> **TASK TO CARRY OUT**: In the following material, identify every line holding the string "charset" and return it.

> **EXTRACTED ENTRIES**:
==============================

(* ===== verification/Mail.v ===== *)
(** Outgoing mail (internal/mcp/smtp.go): what SMTPEmailSender hands to
    net/smtp, and the log-only fallback. The conversation with the mail server
    (smtp.SendMail) is a parameter. *)

From stdpp Require Import pretty.
From S2P Require Import Prelude GoErrors Hex Config.

Definition CR : ascii := byte_of 13.
Definition LF : ascii := byte_of 10.
Definition crlf : string := String CR (String LF "").

(** strings.ContainsAny(s, CR LF) *)
Fixpoint has_line_break (s : string) : bool :=
  match s with
  | EmptyString => false
  | String c s => Ascii.eqb c CR || Ascii.eqb c LF || has_line_break s
  end.

Definition ErrEmailEmptyRecipient : error := Opaque "smtp send: empty recipient".
Definition ErrEmailHeaderInjection : error := Opaque "smtp send: header injection in recipient or subject".

(** The arguments of smtp.SendMail; the credentials are those of smtp.PlainAuth. *)
Record smtp_call := mkSmtpCall {
  sm_addr : string; sm_auth : option (string * string * string); sm_from : string; sm_to : list string; sm_msg : string
}.

Definition fromHeader (cfg : SMTPConfig) : string :=
  if SMTPFromName cfg =s "" then SMTPFrom cfg else SMTPFromName cfg +:+ " <" +:+ SMTPFrom cfg +:+ ">".

Definition message (cfg : SMTPConfig) (to subject body : string) : string :=
  ("From: " +:+ fromHeader cfg +:+ crlf) +:+
  ("To: " +:+ to +:+ crlf) +:+
  ("Subject: " +:+ subject +:+ crlf) +:+
  ("MIME-Version: 1.0" +:+ crlf) +:+
  ("Content-Type: text/plain; charset=UTF-8" +:+ crlf) +:+
  crlf +:+
  body.

(** SMTPEmailSender.Send: its error, and the call of smtp.SendMail if it made one. *)
Definition Send (cfg : SMTPConfig) (SendMail : smtp_call → option error) (to subject body : string)
    : option error * option smtp_call :=
  if to =s "" then (Some ErrEmailEmptyRecipient, None)
  else if has_line_break to || has_line_break subject then (Some ErrEmailHeaderInjection, None)
  else
    let addr := SMTPHost cfg +:+ ":" +:+ pretty (SMTPPort cfg) in
    let auth := if negb (SMTPUsername cfg =s "") && negb (SMTPPassword cfg =s "")
                then Some (SMTPUsername cfg, SMTPPassword cfg, SMTPHost cfg) else None in
    let call := mkSmtpCall addr auth (SMTPFrom cfg) [to] (message cfg to subject body) in
    match SendMail call with
    | Some e => (Some (Wrap "smtp send: " e ""), Some call)
    | None => (None, Some call)
    end.

(** LogOnlyEmailSender.Send: the attributes of the line it logs. *)
Definition LogOnly_Send (to subject body : string) : option error * list (string * string) :=
  (None, [("to", to); ("subject", subject); ("body", body)]).

(** ** Reading a message back *)

(** The text up to the first line end, and what follows it. *)
Fixpoint cut_line (s : string) : option (string * string) :=
  match s with
  | EmptyString => None
  | String c s' =>
      match s' with
      | String d rest =>
          if Ascii.eqb c CR && Ascii.eqb d LF then Some ("", rest)
          else p ← cut_line s'; Some (String c p.1, p.2)
      | EmptyString => None
      end
  end.

(** A header line: the name up to the colon, and the value after a space. *)
Fixpoint cut_colon (s : string) : option (string * string) :=
  match s with
  | EmptyString => None
  | String c s' =>
      if Ascii.eqb c ":" then match s' with String d v => if Ascii.eqb d " " then Some ("", v) else None | _ => None end
      else p ← cut_colon s'; Some (String c p.1, p.2)
  end.

(** The headers in order and the body: what the receiving side sees. *)
Fixpoint parse_message (fuel : nat) (s : string) : option (list (string * string) * string) :=
  match fuel with
  | O => None
  | S fuel =>
      match cut_line s with
      | None => None
      | Some (line, rest) =>
          if line =s "" then Some ([], rest)
          else h ← cut_colon line; p ← parse_message fuel rest; Some (h :: p.1, p.2)
      end
  end.

Lemma cut_line_app l rest : has_line_break l = false → cut_line (l +:+ crlf +:+ rest) = Some (l, rest).
Proof.
  induction l as [|c l IH]; [done|]. cbn [has_line_break]. intros H. apply orb_false_iff in H as [[Hc _]%orb_false_iff Hl].
  assert (∃ d r, l +:+ crlf +:+ rest = String d r) as (d & r & E) by (destruct l; by eexists _, _).
  change (String c l +:+ crlf +:+ rest) with (String c (l +:+ crlf +:+ rest)). cbn [cut_line]. rewrite E in *.
  specialize (IH Hl). rewrite Hc. cbn [andb]. by rewrite IH.
Qed.

Lemma parse_header fuel name value rest hs body :
  has_line_break (name +:+ ": " +:+ value) = false → cut_colon (name +:+ ": " +:+ value) = Some (name, value) →
  parse_message fuel rest = Some (hs, body) →
  parse_message (S fuel) (name +:+ ": " +:+ value +:+ crlf +:+ rest) = Some ((name, value) :: hs, body).
Proof.
  intros Hb Hc Hp. replace (name +:+ ": " +:+ value +:+ crlf +:+ rest) with ((name +:+ ": " +:+ value) +:+ crlf +:+ rest)
    by (by rewrite !string_app_assoc).
  cbn [parse_message]. rewrite cut_line_app by done.
  assert (((name +:+ ": " +:+ value) =s "") = false) as -> by (by destruct name).
  by rewrite Hc, Hp.
Qed.

Lemma no_break_app a b : has_line_break (a +:+ b) = has_line_break a || has_line_break b.
Proof.
  induction a as [|c a IH]; [done|]. change (String c a +:+ b) with (String c (a +:+ b)). cbn [has_line_break].
  by rewrite IH, !orb_assoc.
Qed.

(** C40: Mail cannot be forged through its fields. Send refuses an empty recipient
    and any recipient or subject with a line break, without talking to the mail
    server; anything else it hands over once, for exactly that recipient. If the
    configured sender's own name has no line break, the message reads back as the
    five headers with exactly these values and exactly this body; the excluded case
    is [from_name_injects]. The password is offered only when both credentials are
    set. *)
Theorem mail_reads_back cfg SendMail to subject body :
  match Send cfg SendMail to subject body with
  | (err, Some call) =>
      err = (λ e, Wrap "smtp send: " e "") <$> SendMail call ∧ to ≠ "" ∧
      sm_to call = [to] ∧ sm_from call = SMTPFrom cfg ∧
      (is_Some (sm_auth call) ↔ SMTPUsername cfg ≠ "" ∧ SMTPPassword cfg ≠ "") ∧
      (has_line_break (fromHeader cfg) = false →
       parse_message (String.length (sm_msg call)) (sm_msg call) =
         Some ([("From", fromHeader cfg); ("To", to); ("Subject", subject); ("MIME-Version", "1.0");
                ("Content-Type", "text/plain; charset=UTF-8")], body))
  | (err, None) => is_Some err ∧ (to = "" ∨ has_line_break to = true ∨ has_line_break subject = true)
  end.
Proof.
  unfold Send. destruct (to =s "") eqn:Et; bool_to_prop; [split; [by eexists|by left]|].
  destruct (has_line_break to) eqn:Ebt; cbn [orb]; [split; [by eexists|tauto]|].
  destruct (has_line_break subject) eqn:Ebs; [split; [by eexists|tauto]|]. cbv zeta.
  set (call := mkSmtpCall _ _ _ _ _).
  assert (has_line_break (fromHeader cfg) = false → parse_message (String.length (sm_msg call)) (sm_msg call) =
    Some ([("From", fromHeader cfg); ("To", to); ("Subject", subject); ("MIME-Version", "1.0");
           ("Content-Type", "text/plain; charset=UTF-8")], body)) as Hparse.
  { intros Hfrom. cbn [sm_msg call]. unfold message. rewrite !string_app_assoc.
    assert (∃ k, String.length ("From: " +:+ fromHeader cfg +:+ crlf +:+ "To: " +:+ to +:+ crlf +:+ "Subject: " +:+
      subject +:+ crlf +:+ "MIME-Version: 1.0" +:+ crlf +:+ "Content-Type: text/plain; charset=UTF-8" +:+ crlf +:+
      crlf +:+ body) = S (S (S (S (S (S k)))))) as [k ->].
    { eexists. rewrite string_app_length. cbn [String.length Nat.add]. reflexivity. }
    pose proof (parse_header (S (S (S (S (S k))))) "From" (fromHeader cfg)) as H1.
    pose proof (parse_header (S (S (S (S k)))) "To" to) as H2.
    pose proof (parse_header (S (S (S k))) "Subject" subject) as H3.
    pose proof (parse_header (S (S k)) "MIME-Version" "1.0") as H4.
    pose proof (parse_header (S k) "Content-Type" "text/plain; charset=UTF-8") as H5.
    apply H1; [by rewrite !no_break_app, Hfrom|done|]. apply H2; [by rewrite !no_break_app, Ebt|done|].
    apply H3; [by rewrite !no_break_app, Ebs|done|]. apply (H4 _ _ body); [done|done|]. apply (H5 _ [] body); [done|done|].
    done. }
  destruct (SendMail call) as [e|] eqn:Es; cbn [fst snd]; rewrite Es; (split_and!; [done..| |exact Hparse]);
    cbn [sm_auth call]; destruct (SMTPUsername cfg =s "") eqn:Eu, (SMTPPassword cfg =s "") eqn:Ep; bool_to_prop; cbn [negb andb];
    (split; [intros [x Hx]; by split_and!|intros [? ?]; first [done|by eexists]]).
Qed.

(** A sender name with a line break is not refused, and adds a header. *)
Lemma from_name_injects :
  ∃ cfg hs, parse_message 9 (message cfg "a@b" "hi" "") = Some (hs, "") ∧ ("Bcc", "x@y <s@t>") ∈ hs.
Proof.
  exists (mkSMTP "h" "" "" "s@t" ("NVNM" +:+ crlf +:+ "Bcc: x@y") 25). eexists. split; [vm_compute; reflexivity|].
  apply list_elem_of_In. vm_compute. tauto.
Qed.

Lemma mail_reads_back_witness :
  let cfg := mkSMTP "mail.example" "user" "" "noreply@example.com" "NVNM" 587 in
  has_line_break (fromHeader cfg) = false ∧
  (Send cfg (λ _, None) "alice@example.com" "approved" "key").1 = None ∧
  is_Some (Send cfg (λ _, None) ("a@b" +:+ crlf +:+ "Bcc: x@y") "approved" "key").1.
Proof.
  intros cfg. assert (has_line_break (fromHeader cfg) = false) as Hf by (vm_compute; reflexivity).
  split; [exact Hf|]. split.
  - pose proof (mail_reads_back cfg (λ _, None) "alice@example.com" "approved" "key") as H.
    destruct (Send cfg (λ _, None) "alice@example.com" "approved" "key") as [err [call|]] eqn:E.
    + destruct H as (-> & _). reflexivity.
    + vm_compute in E. discriminate.
  - vm_compute. by eexists.
Defined.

==============================

> **RESULT OF THE EXERCISE**:
  ("Content-Type: text/plain; charset=UTF-8" +:+ crlf) +:+
                ("Content-Type", "text/plain; charset=UTF-8")], body))
           ("Content-Type", "text/plain; charset=UTF-8")], body)) as Hparse.
      subject +:+ crlf +:+ "MIME-Version: 1.0" +:+ crlf +:+ "Content-Type: text/plain; charset=UTF-8" +:+ crlf +:+
    pose proof (parse_header (S k) "Content-Type" "text/plain; charset=UTF-8") as H5.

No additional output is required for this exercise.